■ Problem to solve: Repeat, line for line, the entries below from the first line to the line containing "3 => Ok RLIMIT_STACK", counting both ends.

Records contained in a dataset:
# # # # #

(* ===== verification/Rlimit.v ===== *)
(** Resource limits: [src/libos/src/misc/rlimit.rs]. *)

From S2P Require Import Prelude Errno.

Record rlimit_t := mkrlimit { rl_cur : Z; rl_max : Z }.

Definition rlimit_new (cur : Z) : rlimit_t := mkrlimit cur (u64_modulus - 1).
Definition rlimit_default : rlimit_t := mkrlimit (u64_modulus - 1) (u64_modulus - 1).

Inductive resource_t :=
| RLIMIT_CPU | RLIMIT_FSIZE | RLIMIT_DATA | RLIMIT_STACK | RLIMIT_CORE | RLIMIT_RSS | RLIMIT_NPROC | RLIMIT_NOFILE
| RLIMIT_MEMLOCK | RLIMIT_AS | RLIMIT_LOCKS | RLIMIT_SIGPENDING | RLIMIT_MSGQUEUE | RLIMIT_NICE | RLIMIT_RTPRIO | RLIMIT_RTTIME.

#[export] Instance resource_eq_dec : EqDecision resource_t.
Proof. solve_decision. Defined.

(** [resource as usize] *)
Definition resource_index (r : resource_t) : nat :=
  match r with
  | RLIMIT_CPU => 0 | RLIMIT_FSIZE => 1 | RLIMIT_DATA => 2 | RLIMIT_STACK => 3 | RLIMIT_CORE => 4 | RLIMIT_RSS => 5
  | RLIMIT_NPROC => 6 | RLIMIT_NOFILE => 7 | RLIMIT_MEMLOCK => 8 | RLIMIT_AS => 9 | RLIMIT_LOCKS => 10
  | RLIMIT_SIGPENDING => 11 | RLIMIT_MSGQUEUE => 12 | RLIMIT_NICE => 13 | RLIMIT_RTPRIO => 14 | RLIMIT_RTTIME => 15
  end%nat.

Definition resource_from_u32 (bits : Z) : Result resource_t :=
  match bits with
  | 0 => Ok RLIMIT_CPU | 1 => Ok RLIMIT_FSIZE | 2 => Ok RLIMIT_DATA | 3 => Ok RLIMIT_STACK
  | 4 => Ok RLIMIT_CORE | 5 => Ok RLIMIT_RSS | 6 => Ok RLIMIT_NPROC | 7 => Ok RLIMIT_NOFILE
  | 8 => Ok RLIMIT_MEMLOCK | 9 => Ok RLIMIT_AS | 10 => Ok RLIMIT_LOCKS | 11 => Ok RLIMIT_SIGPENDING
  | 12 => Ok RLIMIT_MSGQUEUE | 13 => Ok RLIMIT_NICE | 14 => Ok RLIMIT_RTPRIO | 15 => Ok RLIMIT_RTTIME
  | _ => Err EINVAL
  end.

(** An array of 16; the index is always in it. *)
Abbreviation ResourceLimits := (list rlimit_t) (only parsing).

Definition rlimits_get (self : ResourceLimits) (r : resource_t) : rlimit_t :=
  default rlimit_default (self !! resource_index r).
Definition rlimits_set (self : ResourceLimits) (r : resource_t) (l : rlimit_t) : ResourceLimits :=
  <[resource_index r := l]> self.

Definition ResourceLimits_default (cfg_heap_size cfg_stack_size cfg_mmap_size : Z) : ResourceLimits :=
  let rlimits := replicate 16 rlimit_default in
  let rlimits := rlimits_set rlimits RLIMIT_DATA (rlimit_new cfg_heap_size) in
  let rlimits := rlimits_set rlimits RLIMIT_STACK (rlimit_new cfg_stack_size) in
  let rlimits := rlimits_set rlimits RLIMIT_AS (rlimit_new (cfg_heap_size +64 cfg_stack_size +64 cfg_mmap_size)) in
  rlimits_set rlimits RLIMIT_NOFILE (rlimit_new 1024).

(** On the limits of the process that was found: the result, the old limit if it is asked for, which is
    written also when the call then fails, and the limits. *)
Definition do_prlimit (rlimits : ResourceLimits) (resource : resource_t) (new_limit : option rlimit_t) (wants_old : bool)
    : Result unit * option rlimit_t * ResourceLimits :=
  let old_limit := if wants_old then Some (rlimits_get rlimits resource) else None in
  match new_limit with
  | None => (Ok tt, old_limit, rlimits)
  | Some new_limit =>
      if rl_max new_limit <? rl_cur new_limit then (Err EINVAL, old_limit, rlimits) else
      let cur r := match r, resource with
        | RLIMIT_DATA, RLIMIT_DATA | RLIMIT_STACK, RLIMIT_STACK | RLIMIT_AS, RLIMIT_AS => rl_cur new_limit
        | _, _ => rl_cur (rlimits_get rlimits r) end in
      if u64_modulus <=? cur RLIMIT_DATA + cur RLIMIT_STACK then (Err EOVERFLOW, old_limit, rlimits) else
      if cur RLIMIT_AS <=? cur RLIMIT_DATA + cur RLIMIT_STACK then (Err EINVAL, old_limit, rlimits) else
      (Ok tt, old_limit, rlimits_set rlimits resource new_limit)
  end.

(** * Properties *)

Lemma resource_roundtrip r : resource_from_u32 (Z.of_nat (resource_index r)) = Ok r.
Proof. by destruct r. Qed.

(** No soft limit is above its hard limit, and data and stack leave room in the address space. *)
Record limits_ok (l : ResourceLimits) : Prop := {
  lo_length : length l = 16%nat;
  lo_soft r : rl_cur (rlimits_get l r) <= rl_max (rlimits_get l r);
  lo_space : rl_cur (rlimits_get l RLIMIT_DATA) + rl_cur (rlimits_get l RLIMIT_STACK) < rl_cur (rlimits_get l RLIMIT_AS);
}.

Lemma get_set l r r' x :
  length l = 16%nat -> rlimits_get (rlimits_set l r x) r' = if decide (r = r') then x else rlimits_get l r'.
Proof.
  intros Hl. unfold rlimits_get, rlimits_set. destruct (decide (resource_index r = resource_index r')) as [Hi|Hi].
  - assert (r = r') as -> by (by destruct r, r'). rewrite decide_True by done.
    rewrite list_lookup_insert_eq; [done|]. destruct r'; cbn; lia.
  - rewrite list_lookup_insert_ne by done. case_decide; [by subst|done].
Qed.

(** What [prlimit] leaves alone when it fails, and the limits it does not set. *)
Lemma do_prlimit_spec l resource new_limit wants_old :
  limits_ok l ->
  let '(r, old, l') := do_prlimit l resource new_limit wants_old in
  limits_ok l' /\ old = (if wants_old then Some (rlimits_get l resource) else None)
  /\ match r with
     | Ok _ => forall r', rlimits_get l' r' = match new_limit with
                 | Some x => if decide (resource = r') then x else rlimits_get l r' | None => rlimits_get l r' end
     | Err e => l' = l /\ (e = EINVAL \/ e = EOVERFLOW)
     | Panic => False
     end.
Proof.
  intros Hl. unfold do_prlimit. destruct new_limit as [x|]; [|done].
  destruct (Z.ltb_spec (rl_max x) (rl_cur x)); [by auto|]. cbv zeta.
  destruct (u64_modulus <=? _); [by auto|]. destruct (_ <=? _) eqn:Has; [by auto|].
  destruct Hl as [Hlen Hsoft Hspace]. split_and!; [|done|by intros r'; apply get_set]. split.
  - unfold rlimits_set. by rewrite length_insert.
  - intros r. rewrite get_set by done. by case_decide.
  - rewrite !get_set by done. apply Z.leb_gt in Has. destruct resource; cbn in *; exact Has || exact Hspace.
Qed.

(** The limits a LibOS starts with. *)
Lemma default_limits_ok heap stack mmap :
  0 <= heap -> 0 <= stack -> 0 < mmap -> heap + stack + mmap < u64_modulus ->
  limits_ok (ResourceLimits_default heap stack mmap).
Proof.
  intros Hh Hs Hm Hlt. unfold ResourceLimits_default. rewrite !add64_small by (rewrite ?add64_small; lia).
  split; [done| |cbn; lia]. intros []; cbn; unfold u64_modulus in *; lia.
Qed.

# # # # #

■ Answer to this exercise:
(* ===== verification/Rlimit.v ===== *)
(** Resource limits: [src/libos/src/misc/rlimit.rs]. *)

From S2P Require Import Prelude Errno.

Record rlimit_t := mkrlimit { rl_cur : Z; rl_max : Z }.

Definition rlimit_new (cur : Z) : rlimit_t := mkrlimit cur (u64_modulus - 1).
Definition rlimit_default : rlimit_t := mkrlimit (u64_modulus - 1) (u64_modulus - 1).

Inductive resource_t :=
| RLIMIT_CPU | RLIMIT_FSIZE | RLIMIT_DATA | RLIMIT_STACK | RLIMIT_CORE | RLIMIT_RSS | RLIMIT_NPROC | RLIMIT_NOFILE
| RLIMIT_MEMLOCK | RLIMIT_AS | RLIMIT_LOCKS | RLIMIT_SIGPENDING | RLIMIT_MSGQUEUE | RLIMIT_NICE | RLIMIT_RTPRIO | RLIMIT_RTTIME.

#[export] Instance resource_eq_dec : EqDecision resource_t.
Proof. solve_decision. Defined.

(** [resource as usize] *)
Definition resource_index (r : resource_t) : nat :=
  match r with
  | RLIMIT_CPU => 0 | RLIMIT_FSIZE => 1 | RLIMIT_DATA => 2 | RLIMIT_STACK => 3 | RLIMIT_CORE => 4 | RLIMIT_RSS => 5
  | RLIMIT_NPROC => 6 | RLIMIT_NOFILE => 7 | RLIMIT_MEMLOCK => 8 | RLIMIT_AS => 9 | RLIMIT_LOCKS => 10
  | RLIMIT_SIGPENDING => 11 | RLIMIT_MSGQUEUE => 12 | RLIMIT_NICE => 13 | RLIMIT_RTPRIO => 14 | RLIMIT_RTTIME => 15
  end%nat.

Definition resource_from_u32 (bits : Z) : Result resource_t :=
  match bits with
  | 0 => Ok RLIMIT_CPU | 1 => Ok RLIMIT_FSIZE | 2 => Ok RLIMIT_DATA | 3 => Ok RLIMIT_STACK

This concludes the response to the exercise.